The AI Optical Ecosystem
Rather than a single transition, the industry is evolving toward a layered architecture, where different standards address distinct parts of the AI networking stack. These include:
- 400G Optical: The Scaling Foundation - This establishes the baseline for AI backend networks by doubling interface speeds to 400G per lane. It leverages IEEE methodologies and enhanced FEC to support the density requirements of gigawatt-scale clusters.
- eXtra-dense Pluggable Optics (XPO): Pushing Front-Panel Density - XPO extends the pluggable model to 12.8T per module. To manage this density, it introduces "belly-to-belly" PCB designs, high-leverage mechanical ejectors, and integrated liquid cooling to support 400W+ power loads.
- Open CPX: Standardizing Co-Packaged Optical Engines - Open CPX creates a "Lego-like" ecosystem for co-packaged optics by standardizing sockets and connectors.

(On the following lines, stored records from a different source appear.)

Lemma for_loop_keeps (env : environment) (source0 : string) (rate : Q)
      (c : Z) (n : nat) (items : list string) :
  forall (i : nat) (st : engine_state),
    pending_or_stored st ->
    match for_loop env source0 rate c i n items st with
    | (Ret _, st') => pending_or_stored st'
    | (Raise _, st') => pending_or_stored st' \/ all_stored st'
    end.
Proof.
  induction items as [ | t items IH ]; intros i st J.
  - exact J.
  - cbn [for_loop]. unfold mbind at 1.
    pose proof (loop_body_keeps env source0 rate c i n t st J) as Hb.
    destruct (loop_body env source0 rate c i n t st) as [[u | e] st1].
    + now apply IH.
    + exact Hb.
Qed.

Lemma run_loop_flushes (env : environment) (source0 : string) (rate : Q)
      (c : Z) (keys : list string) :
  let run := run_loop env source0 rate c keys in
  (exists dup, stored (trace (snd run)) = resolved (trace (snd run)) ++ dup)
  /\ incl (results_batch (snd run)) (stored (trace (snd run)))
  /\ (fst run = Ret tt ->
      stored (trace (snd run)) = resolved (trace (snd run))).
Proof.
  cbv zeta. unfold run_loop, try_finally.
  pose proof (for_loop_keeps env source0 rate c (List.length keys) keys 1
                (initial_state env) eq_refl) as Hl.
  destruct (for_loop _ _ _ _ _ _ _ _) as [r st1].
  unfold pending_or_stored, all_stored in Hl.
  unfold final_flush, save_results_incremental, mbind, get, log, ret.
  destruct (results_batch st1) as [ | rec batch ] eqn:Hbatch; cbn.
  - rewrite Hbatch. split; [ | split ].
    + exists []. rewrite app_nil_r.
      destruct r; [ | destruct Hl ]; rewrite <- ?Hl, ?app_nil_r; auto.
      now rewrite app_nil_r in H.
    + intros x [].
    + intros ->. now rewrite app_nil_r in Hl.
  - rewrite Hbatch, stored_app, resolved_app. cbn. rewrite !app_nil_r.
    split; [ | split ].
    + destruct r as [u | e]; [ | destruct Hl as [Hl | Hl] ].
      * exists []. now rewrite app_nil_r.
      * exists []. now rewrite app_nil_r.
      * exists (rec :: batch). now rewrite Hl.
    + intros x Hx. apply in_or_app. now right.
    + intros ->. exact Hl.
Qed.

(** C2: however the loop ends, by coming to its end, by an interrupt
    in the rate limiter, in the lookup or in a checkpoint, or by
    [ZeroDivisionError], the [finally] block has written what was
    pending: the rows of the store are the records resolved, in order
    (followed, after an interrupt between a write and [clear], by one
    more copy of the batch just written), and what is left in
    [results_batch] is in the store. *)
Theorem flush_on_exit (env : environment) (input_csv : dataframe)
    (txid_column : string) (existing_txid : list cell) (source0 : string)
    (rate : Q) (checkpoint_every : Z) :
  let run := enrich_txids_with_block_info env input_csv txid_column
               existing_txid source0 rate checkpoint_every in
  (exists dup, stored (trace (snd run)) = resolved (trace (snd run)) ++ dup)
  /\ incl (results_batch (snd run)) (stored (trace (snd run)))
  /\ (fst run = Ret tt ->
      stored (trace (snd run)) = resolved (trace (snd run))).
Proof.
  cbv zeta. unfold enrich_txids_with_block_info.
  destruct (negb (mem _ _)).
  - cbn. split; [ now exists [] | ]. split; [ intros x [] | reflexivity ].
  - destruct (unique_txids_from_csv input_csv txid_column)
      as [txids | e].
    + apply run_loop_flushes.
    + cbn. split; [ now exists [] | ]. split; [ intros x [] | reflexivity ].
Qed.

(** Aborted runs: an interrupt before the fifth lookup leaves the fourth
    record pending and the [finally] block writes it; a checkpoint
    interval of 0 raises after the first lookup and its record is
    written; an interrupt after the write of a checkpoint writes that
    batch a second time. *)
Example interrupted_run_is_flushed :
  let run := enrich_txids_with_block_info interrupted_env example_input "txid"
               [Some "B"] "blockstream" 4 3 in
  fst run = Raise keyboard_interrupt
  /\ map txid (resolved (trace (snd run))) = ["a"; "c"; "d"; "e"]
  /\ map (fun w => (fst w, map txid (snd w))) (writes (trace (snd run)))
     = [(3%nat, ["a"; "c"; "d"]); (4%nat, ["e"])].
Proof. vm_compute. repeat split. Qed.

Example zero_interval_run_is_flushed :
  let run := enrich_txids_with_block_info example_env example_input "txid"
               [Some "B"] "blockstream" 4 0 in
  fst run = Raise (Exn ZeroDivisionError "integer division or modulo by zero")
  /\ map txid (resolved (trace (snd run))) = ["a"]
  /\ map (fun w => (fst w, map txid (snd w))) (writes (trace (snd run)))
     = [(1%nat, ["a"])].
Proof. vm_compute. repeat split. Qed.

Example interrupt_after_save_writes_twice :
  let run := enrich_txids_with_block_info interrupted_after_save_env
               example_input "txid" [Some "B"] "blockstream" 4 3 in
  fst run = Raise keyboard_interrupt
  /\ map txid (resolved (trace (snd run))) = ["a"; "c"; "d"]
  /\ map (fun w => (fst w, map txid (snd w))) (writes (trace (snd run)))
     = [(3%nat, ["a"; "c"; "d"]); (3%nat, ["a"; "c"; "d"])].
Proof. vm_compute. repeat split. Qed.

(** *** Resume (C3) *)

Lemma mem_In (s : string) (l : list string) : mem s l = true <-> In s l.
Proof.
  unfold mem. rewrite existsb_exists. split.
  - intros (x & Hx & He). apply String.eqb_eq in He. now subst.
  - intros H. exists s. split; [ assumption | apply String.eqb_refl ].
Qed.

Lemma drop_duplicates_seen_spec (l seen : list string) :
  NoDup (drop_duplicates_seen seen l) /\
  forall x, In x (drop_duplicates_seen seen l) <-> In x l /\ ~ In x seen.
Proof.
  revert seen. induction l as [ | a l IH ]; intros seen; cbn.
  - split; [ constructor | tauto ].
  - destruct (mem a seen) eqn:Hm.
    + apply mem_In in Hm. destruct (IH seen) as [Hnd Hin].
      split; [ assumption | ].
      intros x. rewrite Hin. split; [ tauto | ].
      intros [[-> | Hx] Hs]; [ contradiction | tauto ].
    + assert (Ha : ~ In a seen)
        by (intros H; apply mem_In in H; congruence).
      destruct (IH (a :: seen)) as [Hnd Hin].
      split.
      * constructor; [ | assumption ].
        rewrite Hin. cbn. tauto.
      * intros x. cbn. rewrite Hin. cbn.
        split.
        -- intros [<- | [Hx Hs]]; tauto.
        -- intros [[<- | Hx] Hs]; [ tauto | ].
           destruct (string_dec a x) as [-> | Hne]; tauto.
Qed.

Lemma unique_txids_NoDup (df : dataframe) (column : string)
      (txids : list string) :
  unique_txids_from_csv df column = Ret txids -> NoDup txids.
Proof.
  unfold unique_txids_from_csv.
  destruct (assoc column df); [ | discriminate ].
  intros H; inversion H. apply drop_duplicates_seen_spec.
Qed.

Lemma to_fetch_spec (txids : list string) (existing_txid : list cell)
      (t : string) :
  In t (to_fetch txids existing_txid) <->
  In t txids /\
  forall c, In c existing_txid -> str_lower (astype_str c) <> t.
Proof.
  unfold to_fetch. rewrite filter_In. apply and_iff_compat_l.
  rewrite negb_true_iff, <- not_true_iff_false, mem_In, in_map_iff.
  split.
  - intros H c Hc Heq. apply H. now exists c.
  - intros H (c & Heq & Hc). now apply (H c).
Qed.

Lemma loop_body_lookups (env : environment) (source0 : string) (rate : Q)
      (c : Z) (i n : nat) (t : string) (st : engine_state) :
  match loop_body env source0 rate c i n t st with
  | (r, st') =>
      lookups (trace st') = lookups (trace st) ++ [t]
      \/ (lookups (trace st') = lookups (trace st) /\ exists e, r = Raise e)
  end.
Proof.
  unfold_engine. split_engine;
    rewrite ?lookups_app; cbn; rewrite ?lookups_app; cbn;
    rewrite ?app_nil_r; eauto.
Qed.

Lemma for_loop_lookups (env : environment) (source0 : string) (rate : Q)
      (c : Z) (n : nat) (items : list string) :
  forall (i : nat) (st : engine_state),
    match for_loop env source0 rate c i n items st with
    | (r, st') =>
        exists rest,
          lookups (trace st) ++ items = lookups (trace st') ++ rest
          /\ (r = Ret tt -> rest = [])
    end.
Proof.
  induction items as [ | t items IH ]; intros i st.
  - cbn. exists []. auto.
  - cbn [for_loop]. unfold mbind at 1.
    pose proof (loop_body_lookups env source0 rate c i n t st) as Hb.
    destruct (loop_body env source0 rate c i n t st) as [[u | e] st1].
    + destruct Hb as [Hb | [_ [e He]]]; [ | discriminate ].
      specialize (IH (S i) st1).
      destruct (for_loop env source0 rate c (S i) n items st1) as [r st2].
      destruct IH as (rest & Hrest & Hend). exists rest.
      rewrite <- Hrest, Hb, <- app_assoc. auto.
    + destruct Hb as [Hb | [Hb _]].
      * exists items. rewrite Hb, <- app_assoc. split; [ auto | discriminate ].
      * exists (t :: items). rewrite Hb. split; [ auto | discriminate ].
Qed.

Lemma final_flush_lookups (st : engine_state) :
  lookups (trace (snd (final_flush st))) = lookups (trace st).
Proof.
  unfold_engine. destruct (results_batch st); cbn; [ reflexivity | ].
  rewrite lookups_app. cbn. now rewrite app_nil_r.
Qed.

Lemma run_loop_lookups (env : environment) (source0 : string) (rate : Q)
      (c : Z) (keys : list string) :
  let run := run_loop env source0 rate c keys in
  exists rest,
    keys = lookups (trace (snd run)) ++ rest
    /\ (fst run = Ret tt -> rest = []).
Proof.
  cbv zeta. unfold run_loop, try_finally.
  pose proof (for_loop_lookups env source0 rate c (List.length keys) keys 1
                (initial_state env)) as Hl.
  destruct (for_loop _ _ _ _ _ _ _ _) as [r st1].
  destruct Hl as (rest & Hrest & Hend). cbn in Hrest.
  pose proof (final_flush_lookups st1) as Hf.
  destruct (final_flush st1) as [[u | e] st2]; cbn in *.
  - exists rest. rewrite Hf. auto.
  - exists rest. rewrite Hf. split; [ assumption | discriminate ].
Qed.

Lemma registered_source (s : string) :
  mem s (map fst API_BASES) = true ->
  exists api_base, assoc s API_BASES = Some api_base.
Proof.
  cbn. destruct (String.eqb s "blockstream") eqn:E1; cbn.
  - eauto.
  - destruct (String.eqb s "mempool") eqn:E2; cbn; [ eauto | discriminate ].
Qed.

Lemma lookup_quiet (env : environment) (source0 api_base : string)
      (t : string) :
  quiet env ->
  assoc source0 API_BASES = Some api_base ->
  exists rec,
    outcome (robust_lookup (net env) t source0
                           default_max_retries default_backoff_base)
    = Ret rec /\ txid rec = t.
Proof.
  intros [_ Hnet] Hsrc. unfold robust_lookup. rewrite Hsrc.
  destruct (retry_loop_returns (net env api_base t) t source0
              default_max_retries default_backoff_base 0 0%nat [])
    as [rec Hrec]; [ exact default_backoffs_fit | apply Hnet | lia | ].
  exists rec. split; [ assumption | ].
  now apply (retry_loop_record _ _ _ _ _ _ _ _ _ Hrec).
Qed.

Lemma rate_limit_sleep_idle (last_ts rate now : Q) :
  (rate <= 0)%Q -> rate_limit_sleep last_ts rate now = None.
Proof.
  intros H. unfold rate_limit_sleep.
  now rewrite (proj2 (Qle_bool_iff _ _) H).
Qed.

Lemma rate_limit_sleep_waits (last_ts rate now : Q) :
  (0 < rate)%Q ->
  match rate_limit_sleep last_ts rate now with
  | Some d => (0 < d)%Q /\ (now + d == last_ts + 1 / rate)%Q
  | None => (last_ts + 1 / rate <= now)%Q
  end.
Proof.
  intros H. unfold rate_limit_sleep.
  destruct (Qle_bool rate 0) eqn:E.
  - apply Qle_bool_iff in E. lra.
  - set (m := (1 / rate)%Q).
    destruct (Qle_bool m (now - last_ts)) eqn:E2; cbn.
    + apply Qle_bool_iff in E2. lra.
    + assert (~ (m <= now - last_ts)%Q)
        by (intros C; apply Qle_bool_iff in C; congruence).
      split; lra.
Qed.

This modular approach enables a multi-vendor market for interoperable optical engines, targeting annual volumes of 100M+ ports.
- Optical Compute Interconnect (OCI): Ultra-Low Power Scale-Up Fabrics – Targeting chip-to-chip communication where copper fails, OCI achieves extreme efficiency. It uses 4-wavelength DWDM and bidirectional fiber signaling to enable high-speed, low-latency fabrics for GPU clusters.
- 6.4T On-Board Optics featuring ELSFP Lasers: At OFC 2026 in Los Angeles, AOI showcased its 6.4T OBO (On-Board Optics) technology powered by AOI's high-power ELSFP. The OBO architecture enables higher aggregate bandwidth and superior power efficiency, providing an immediate, high-density alternative to NPO and CPO architectures specifically optimized for the rigorous signal integrity requirements of hyperscale AI infrastructure.
Supply Chain Considerations for Optical Components
This shift redefines how optical systems are designed, manufactured, and integrated. Many of the optical architectures being discussed today rely on larger devices that require more specialized semiconductor manufacturing processes. As a result, they consume more wafer real estate and require more manufacturing capacity.
That’s one reason the industry is paying closer attention to optical component supply chains. In particular, indium phosphide fabrication (InP) capacity, which is used to manufacture many of these lasers, is becoming a critical part of the equation. AOI’s history is unique in that respect. The company was originally founded around laser technology and has been manufacturing optical devices internally for many years. Having that capability in-house allows AOI to expand capacity as demand grows and gives customers confidence that the key components needed for these systems will be available.
Scaling Optical Manufacturing for AI Infrastructure
Manufacturing at scale is the other important part of this conversation. The volume of optical connectivity required in AI infrastructure is growing very quickly. That means the industry needs to be able to ramp production of optical modules in a predictable way. Over the past several years AOI has invested in automated manufacturing for optical modules, and more recently expanded our domestic manufacturing footprint. Automation allows the replication of production lines more easily and the scaling of capacity as demand increases. It also provides flexibility in where that production takes place, which is becoming more important as hyperscale operators pay closer attention to supply chain security.
The industry isn’t moving from one architecture to another overnight. A set of technologies—pluggable optics, XPO, CPO, and emerging chip-level interconnects—are evolving together to support the rapid growth of AI infrastructure. As speeds continue to increase and compute clusters continue to scale, layered approaches are likely to become an important part of the industry’s longer-term roadmap.